The prevalence of OA is increasing due to obesity and lifestyle. Patients with OA have limited daily activities and a greater risk of mortality [5]. Age is the main factor for OA due to ageing, muscle weakness and thinning of cartilage. Meanwhile, obesity is strongly associated with knee OA [6]. Apart from that, genetics and diet also influence the risk of OA. To date, the treatment for OA involves pain management using non-steroid anti-inflammatory drugs (NSAIDs) and pain killer to relive the symptoms [7] and surgical therapy for end-stage OA patients [8]. However, surgical therapy is costly and may lead to tissue hypertrophy. Therefore, appropriate therapeutic strategies are crucial to overcome existing problems. Recently, mesenchymal stem cells (MSCs)-derived extracellular vesicles (EV) therapy has been suggested as a potential therapeutic strategy for OA in an attempt to replace invasive treatments. MSC-derived EV is safe and a promising therapy due to their unique properties including a small size, stable culture, low immunogenicity, specific targeting and carrying biologically active components which make them a potential natural therapeutic delivery agent [9]. The small size of MSC-derived EV permits them to pass through cell barriers easily, thus increasing their capability in delivering genetic materials directly into the cytoplasm of the recipient cells [10][11].

2. Pathophysiology of OA

Osteoarthritis is a progressive chronic condition that represents a pathological imbalance of degradative and reparative processes involving the entire joint and its component parts, with secondary inflammatory changes, particularly in the synovium as well as in the articular cartilage [12]. This complex process of disease involves biomechanical changes in joint composition, inflammation of the joints and metabolic changes which consequently lead to abnormal equilibrium of the synovial joint [13]. The definition and terminology of OA have long been a debatable subject centered on articular cartilage that loses its integrity [14]. Osteoarthritis is an active dynamic alteration arising from an imbalance between degradation and regeneration of diarthrodial joint tissues involving hyaline articular cartilage, subchondral bone, cruciate and collateral ligaments, capsule membrane and synovial membrane [15][16]. The key pathophysiological mechanisms in OA involve pro-inflammatory cytokines (interleukins (IL)-1, IL-6, IL-8 and tumor necrosis factor (TNF)-α) and pro-catabolic mediators through their signaling pathway and the well-characterized effect of nuclear factor κB (NFκB) and mitogen-activated protein kinase (MAPK) signaling responses and reprogramming are switching pathways in transcriptional networks (Figure 1) [17].
Cells 10 01287 g001 550
Figure 1. Pathophysiology of osteoarthritis (OA) at the knee joint.
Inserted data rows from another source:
(** With "kh" before "k" in the vocabulary, the search on binary64 scores
    passes from "kh" to "k", whose score is one place higher. *)
Example find_best_match_binary64_ak :
  find_best_match_binary64
    {| reference_words := ["kh"; "k"];
       word_variants := <["kh" := ["kh"]]> (<["k" := ["k"]]> ∅) |}
    "ak" (1 # 2)
  = Ok "k".
Proof. vm_compute. reflexivity. Qed.

(** * The claims *)

(** C1.  When the lowercase form of the query is a key of [word_variants],
    [find_best_match] returns the first token of the list under that key,
    whatever the threshold; the scorer is not called: the result is the same
    with any function in its place, one that always raises included. *)
Theorem find_best_match_exact_hit (c : NonEnglishSpellCorrector)
    (q w : string) (rest : list string) (thr : Q)
    (score : string -> string -> result Q) :
  word_variants c !! lower q = Some (w :: rest) ->
  find_best_match c q thr = Ok w
  /\ find_best_match_with score c q thr = Ok w.
Proof.
  intros H. unfold find_best_match, find_best_match_with. rewrite H.
  split; reflexivity.
Qed.

Lemma find_best_match_exact_hit_witness :
  word_variants (load_reference_dictionary demo_reference) !! lower "RAM"
  = Some ["Ram"]
  /\ find_best_match (load_reference_dictionary demo_reference) "RAM" 1
     = Ok "Ram"
  /\ find_best_match_with (fun _ _ => Raise ZeroDivisionError)
       (load_reference_dictionary demo_reference) "RAM" 1
     = Ok "Ram".
Proof.
  assert (H : word_variants (load_reference_dictionary demo_reference)
              !! lower "RAM" = Some ["Ram"]) by (vm_compute; reflexivity).
  split; [exact H|].
  exact (find_best_match_exact_hit _ "RAM" "Ram" [] 1
           (fun _ _ => Raise ZeroDivisionError) H).
Defined.

(** C2.  Without an exact hit, when the score of every candidate is below
    the threshold, and so when there is no candidate at all,
    [find_best_match] returns the query as it is, and raises nothing.  The
    scores are those of the scorer the search calls, whichever it is: the
    statement holds for the binary64 scores of the program
    ([score_binary64], which never raises) as it does for the exact ones. *)
Theorem find_best_match_unmatched (score : string -> string -> result Q)
    (c : NonEnglishSpellCorrector) (q : string) (thr : Q) :
  word_variants c !! lower q = None ->
  (forall r, r ∈ reference_words c ->
             exists s, score q r = Ok s /\ (s < thr)%Q) ->
  find_best_match_with score c q thr = Ok q.
Proof. exact (find_best_match_with_below score c q thr). Qed.

(** The score of "k" for the query "ak" is the float 0.5166666666666667;
    at the next float up the query comes back as it is, and so it does with
    an empty vocabulary. *)
Lemma find_best_match_unmatched_witness :
  find_best_match_binary64 (load_reference_dictionary ["k"]) "ak"
    (4653719614949514 # 9007199254740992)
  = Ok "ak"
  /\ find_best_match_binary64 (load_reference_dictionary []) "ak" (6 # 10)
     = Ok "ak".
Proof.
  split.
  - apply (find_best_match_unmatched score_binary64).
    + vm_compute. reflexivity.
    + intros r Hr.
      change (reference_words (load_reference_dictionary ["k"]))
        with ["k"] in Hr.
      apply elem_of_cons in Hr as [-> | Hr]; [|inversion Hr].
      exists (4653719614949513 # 9007199254740992)%Q.
      split; vm_compute; reflexivity.
  - apply (find_best_match_unmatched score_binary64).
    + vm_compute. reflexivity.
    + intros r Hr. inversion Hr.
Defined.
Inflammation and degradation of cartilage at the joint are common features of OA which resulted from the release of proinflammatory cytokines including interleukin (IL)-1, IL-6, IL-8 and TNF-α, pro-catabolic mediators such as matrix metalloproteinases (MMPs) and a disintegrin and metalloproteinase with thrombospondin motifs (ADAMTS), biomechanical changes and metabolic changes.
Cartilage consists of chondrocytes that produce a large amount of extracellular matrix. Chondrocytes in a healthy articular cartilage resist proliferation and differentiation, while chondrocytes in diseased cartilage proliferate and develop hypertrophy. The inflammatory mediators, mechanical and oxidative stress compromise the function and viability of chondrocytes, reprogramming them to undergo hypertrophic differentiation and early senescence, making them even more sensitive to the effects of pro-inflammatory and pro-catabolic mediators [18]. Products that are released from the cartilage matrix and chondrocytes in response to adverse mechanical forces and other factors induce the release of products that deregulate chondrocyte function via paracrine and autocrine mechanisms.

3. Treatment of OA

3.1. Osteoarthritis Management and Current Therapy

In view of the complexity of OA mechanism, a comprehensive plan for management of OA in different patients may include awareness in terms of educational plan, behavioral, psychosocial and physical interventions, as well as pharmacological treatment such as the use of topical, oral and intra-articular injection and also surgical treatment [19]. The principle of treatment should be addressed according to the degree of severity as well as the patient’s medical status to ensure that a personalized management strategy is tailored to their needs. The goals are to reduce symptoms and ultimately slow the disease progression, which may in turn improve quality of life and consequently reduce the health cost burden.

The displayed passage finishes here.